I am unaware at present of additional alliances or loyalties between the healthcare professionals in the area and the three major hospital systems that have a presence there. Surely, those relationships are going to be further strained. It is clear that things are in flux. For an area that must have to feed a lot of people at lunchtime, two major restaurants are closed, boarded up, or for lease. Some of the businesses, offices, or stores have little to do with the healthcare industry. It remains to be seen if they will be able to operate in this changing environment with inevitably rising rent and worsening traffic.

So, is this a bad thing?
The actors involved have chosen not to share their plans with the rest of us, even though the majority of their funding comes from public sources and our healthcare dollars. Since we as a society have not yet arrived at the proper conclusion that healthcare is a common good, they are likely to get whatever they want or can lobby for. I wish I could read the future– I cannot. What I do believe is that the competition in Louisville’s healthcare community is decidedly unhealthy for the rest of us. I lament the fact that our public university has been dragged, not unwillingly, into the thick of it. Cooperation among the three major local hospital systems is long gone, and in an era when the majority of physicians are becoming employees of hospitals, is doomed to become even more hyper-polarized. For example, do we really need three different organ transplantation programs in Louisville? Do we really need more than one children’s hospital. How many more hospital beds do we really need? Do we want our doctors to have to take sides? Will we have to worry about whether our doctor will refer us to the place he or she thinks is best for us, or to the place that decides on their bonuses? What will happen to downtown Louisville as jobs and reasons to come downtown further diminish? More to the point, how will this hyper-competitiveness effect the availability and cost of health care for the medically indigent, the uninsured, the underinsured, or for that matter the rest of us.
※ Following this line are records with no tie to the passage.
(** C7: the polar pattern has exactly [n] points, the point of index [i]
    is [base + (r cos(radians(i a)), r sin(radians(i a)), 0)], the point
    of index 0 is [base + (r, 0, 0)], and base (0,0,0), radius 30, step 90
    degrees, count 4 give (30,0,0), (0,30,0), (-30,0,0), (0,-30,0). *)
Theorem polar_pattern_points (base : Vector) (r a : R) (n : Z) :
  (1 <= n)%Z ->
  List.length (Pattern.polar_centers base r a n) = Z.to_nat n /\
  (forall i : nat, (i < Z.to_nat n)%nat ->
     nth_error (Pattern.polar_centers base r a n) i =
     Some (vadd base (mkVector (r * cos (radians (INR i * a)))
                               (r * sin (radians (INR i * a))) 0))) /\
  nth_error (Pattern.polar_centers base r a n) 0 = Some (vadd base (mkVector r 0 0)) /\
  Pattern.polar_centers (mkVector 0 0 0) 30 90 4 =
    [mkVector 30 0 0; mkVector 0 30 0; mkVector (-30) 0 0; mkVector 0 (-30) 0].
Proof.
  intros Hn. unfold Pattern.polar_centers.
  assert (Hnth : forall i : nat, (i < Z.to_nat n)%nat ->
     nth_error (map (Pattern.polar_point base r a) (range n)) i =
     Some (vadd base (mkVector (r * cos (radians (INR i * a)))
                               (r * sin (radians (INR i * a))) 0))).
  { intros i Hi. rewrite nth_error_map, (range_nth_error n i Hi). simpl.
    now rewrite polar_point_formula, <- INR_IZR_INZ. }
  split; [now rewrite length_map, range_length|].
  split; [exact Hnth|].
  split.
  - rewrite (Hnth 0%nat) by lia. f_equal. simpl INR.
    replace (radians (0 * a)) with 0 by (unfold radians; ring).
    rewrite cos_0, sin_0. apply vector_eq; simpl; ring.
  - unfold range. simpl map. unfold Pattern.polar_point. simpl vx. simpl vy. simpl vz.
    replace (IZR 0 * 90) with 0 by ring.
    replace (IZR 1 * 90) with 90 by ring.
    replace (IZR 2 * 90) with 180 by ring.
    replace (IZR 3 * 90) with 270 by ring.
    rewrite radians_0, radians_90, radians_180, radians_270.
    rewrite cos_0, sin_0, cos_PI2, sin_PI2, cos_PI, sin_PI, cos_3PI2, sin_3PI2.
    repeat (f_equal; try (apply vector_eq; simpl; ring)).
Qed.

Lemma polar_pattern_points_witness :
  (1 <= 4)%Z /\
  List.length (Pattern.polar_centers (mkVector 1 2 3) 30 90 4) = Z.to_nat 4.
Proof.
  split; [lia|].
  apply (polar_pattern_points (mkVector 1 2 3) 30 90 4). lia.
Defined.

(** ** Centers of a sketch *)

Lemma multiply_toMatrix (p : Placement) (v : Vector) :
  multiply (toMatrix p) v = multVec p v.
Proof. apply vector_eq; unfold multVec, rot_apply, vdot; simpl; ring. Qed.

Lemma local_centers_circular (geos : list Geometry) :
  SketchPoints.local_centers geos =
  map (fun c => mkVector (vx c) (vy c) 0) (circular_centers geos).
Proof.
  induction geos as [|g rest IH]; [reflexivity|].
  destruct g; simpl; rewrite IH; reflexivity.
Qed.

Lemma local_centers_app (l1 l2 : list Geometry) :
  SketchPoints.local_centers (l1 ++ l2) =
  SketchPoints.local_centers l1 ++ SketchPoints.local_centers l2.
Proof.
  rewrite !local_centers_circular. unfold circular_centers.
  now rewrite flat_map_app, map_app.
Qed.

Lemma extract_centers_map (sketch : SketchPoints.Sketch) :
  SketchPoints.extract_centers_from_sketch sketch =
  map (fun c => multiply (toMatrix (SketchPoints.sk_Placement sketch)) c)
      (SketchPoints.local_centers (SketchPoints.sk_Geometry sketch)).
Proof.
  unfold SketchPoints.extract_centers_from_sketch.
  destruct (SketchPoints.local_centers (SketchPoints.sk_Geometry sketch)); reflexivity.
Qed.

(** C8: the points extracted from a sketch are exactly the world-space
    centers of its circular primitives, in order; a circle contributes its
    center whatever its radius (zero included), and a primitive without a
    radius contributes nothing. *)
Theorem sketch_centers_are_circle_centers (geos : list Geometry) (p : Placement) :
  SketchPoints.extract_centers_from_sketch (SketchPoints.mkSketch geos p) =
    map (to_world p) (circular_centers geos) /\
  (forall pre post c axis r,
     geos = pre ++ Circle c axis r :: post ->
     SketchPoints.extract_centers_from_sketch (SketchPoints.mkSketch geos p) =
       SketchPoints.extract_centers_from_sketch (SketchPoints.mkSketch pre p)
       ++ to_world p c
       :: SketchPoints.extract_centers_from_sketch (SketchPoints.mkSketch post p)) /\
  (forall pre post g,
     geos = pre ++ g :: post -> attr_Radius g = None ->
     SketchPoints.extract_centers_from_sketch (SketchPoints.mkSketch geos p) =
       SketchPoints.extract_centers_from_sketch (SketchPoints.mkSketch (pre ++ post) p)).
Proof.
  split; [|split].
  - rewrite extract_centers_map, local_centers_circular, map_map. simpl.
    apply map_ext. intros c. now rewrite multiply_toMatrix.
  - intros pre post c axis r ->. rewrite !extract_centers_map. simpl.
    rewrite local_centers_app, map_app. simpl.
    now rewrite multiply_toMatrix.
  - intros pre post g -> Hg. rewrite !extract_centers_map. simpl.
    rewrite !local_centers_app. simpl.
    now rewrite Hg.
Qed.

Lemma sketch_centers_are_circle_centers_witness :
  let p := mkPlacement (mkVector 5 0 0)
             (mkRotation (mkVector 1 0 0) (mkVector 0 1 0) (mkVector 0 0 1)) in
  let line := LineSegment (mkVector 0 0 0) (mkVector 1 0 0) in
  let dot := Circle (mkVector 1 2 0) (mkVector 0 0 1) 0 in
  SketchPoints.extract_centers_from_sketch (SketchPoints.mkSketch [line; dot] p) =
    SketchPoints.extract_centers_from_sketch (SketchPoints.mkSketch [line] p)
    ++ to_world p (mkVector 1 2 0)
    :: SketchPoints.extract_centers_from_sketch (SketchPoints.mkSketch [] p) /\
  SketchPoints.extract_centers_from_sketch (SketchPoints.mkSketch [line; dot] p) =
    SketchPoints.extract_centers_from_sketch (SketchPoints.mkSketch ([] ++ [dot]) p).
Proof.
  intros p line dot.
  destruct (sketch_centers_are_circle_centers [line; dot] p) as (_ & Hcircle & Hother).
  split.
  - apply (Hcircle [line] [] (mkVector 1 2 0) (mkVector 0 0 1) 0). reflexivity.
  - apply (Hother [] [dot] line); reflexivity.
Defined.

(** ** Centers of an imported drawing *)

Lemma traverse_unfold (layer_filter : string) proxy shape outlist :
  Dxf.traverse layer_filter (Dxf.mkDocObject proxy shape outlist) =
  if passes layer_filter proxy
  then Dxf.shape_centers shape ++ flat_map (Dxf.traverse layer_filter) outlist
  else [].
Proof.
  assert (Hchildren : forall l,
    (fix children (l : list Dxf.DocObject) : list Vector :=
       match l with
       | [] => []
       | child :: rest => Dxf.traverse layer_filter child ++ children rest
       end) l = flat_map (Dxf.traverse layer_filter) l).
  { induction l as [|c rest IH]; [reflexivity|]. simpl flat_map. now rewrite <- IH. }
  simpl. rewrite Hchildren.
  destruct proxy as [[l|]|]; simpl;
    destruct (String.eqb layer_filter "All"); simpl; try reflexivity.
  destruct (String.eqb l layer_filter); reflexivity.
Qed.

Lemma passes_mismatch (layer_filter : string) (layer : option string) :
  layer_filter <> "All"%string -> layer <> Some layer_filter ->
  passes layer_filter (Some layer) = false.
Proof.
  intros Hall Hl. apply String.eqb_neq in Hall.
  destruct layer as [l|]; simpl; rewrite Hall; [|reflexivity].
  simpl. apply String.eqb_neq. congruence.
Qed.

Lemma passes_match (layer_filter : string) :
  passes layer_filter (Some (Some layer_filter)) = true.
Proof. simpl. rewrite String.eqb_refl. apply orb_true_r. Qed.

Lemma traverse_mismatch (layer_filter : string) layer shape outlist :
  layer_filter <> "All"%string -> layer <> Some layer_filter ->
  Dxf.traverse layer_filter (Dxf.mkDocObject (Some layer) shape outlist) = [].
Proof.
  intros Hall Hl. now rewrite traverse_unfold, passes_mismatch.
Qed.

Lemma flat_map_all_nil {A B : Type} (f : A -> list B) (l : list A) :
  Forall (fun x => f x = []) l -> flat_map f l = [].
Proof.
  induction 1 as [|x l Hx _ IH]; [reflexivity|]. simpl. now rewrite Hx, IH.
Qed.

(** What the loop over the edges collects is the centers of the circular
    edges: circles and arcs, and no other curve. *)
Lemma edge_centers_circular (edges : list Dxf.Edge) :
  Dxf.edge_centers edges = circular_centers (map Dxf.Curve edges).
Proof.
  induction edges as [|[curve] rest IH]; [reflexivity|].
  cbn [Dxf.edge_centers map circular_centers flat_map Dxf.Curve].
  fold (circular_centers (map Dxf.Curve rest)). rewrite IH.
  destruct curve; reflexivity.
Qed.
To this latter point, as the downtown players and University faculty shift their energies to our eastern suburbs, I foresee that the downtown medical center will devolve even further than it is into a segregated place into which the disadvantaged are shuttled for medical care of a discounted brand. Yes, that would be a bad thing!

Peter Hasselbacher, MD
President, KHPI
Emeritus professor of Medicine, UofL
March 13, 2013

2 thoughts on “KentuckyOne Health: Expansion at Dupont Circle Medical Center.”

  1. Even Further East?
    The discussion above does not rule out additional migration of clinical services or construction further east by Jewish Hospital Medical Center Northeast. Jewish Hospital & St. Mary’s Healthcare already own at least 35 acres there at the intersection of the Gene Snyder Expressway (I-265) and Old Henry Rd. That migration has already begun. KentuckyOne Health is a partner in the Premier Surgery Center that just opened on the property, having moved from the downtown medical center.

    Several adjacent lots are currently owned by the Old Henry Healthcare Realty company whose individual owners are not known to me. Just to the north of the existing outpatient medical center land is 100 acres of vacant land owned by St. Joseph Catholic Orphanage. There is presumably lots of room to grow a bigger medical complex there. I will prepare a map later.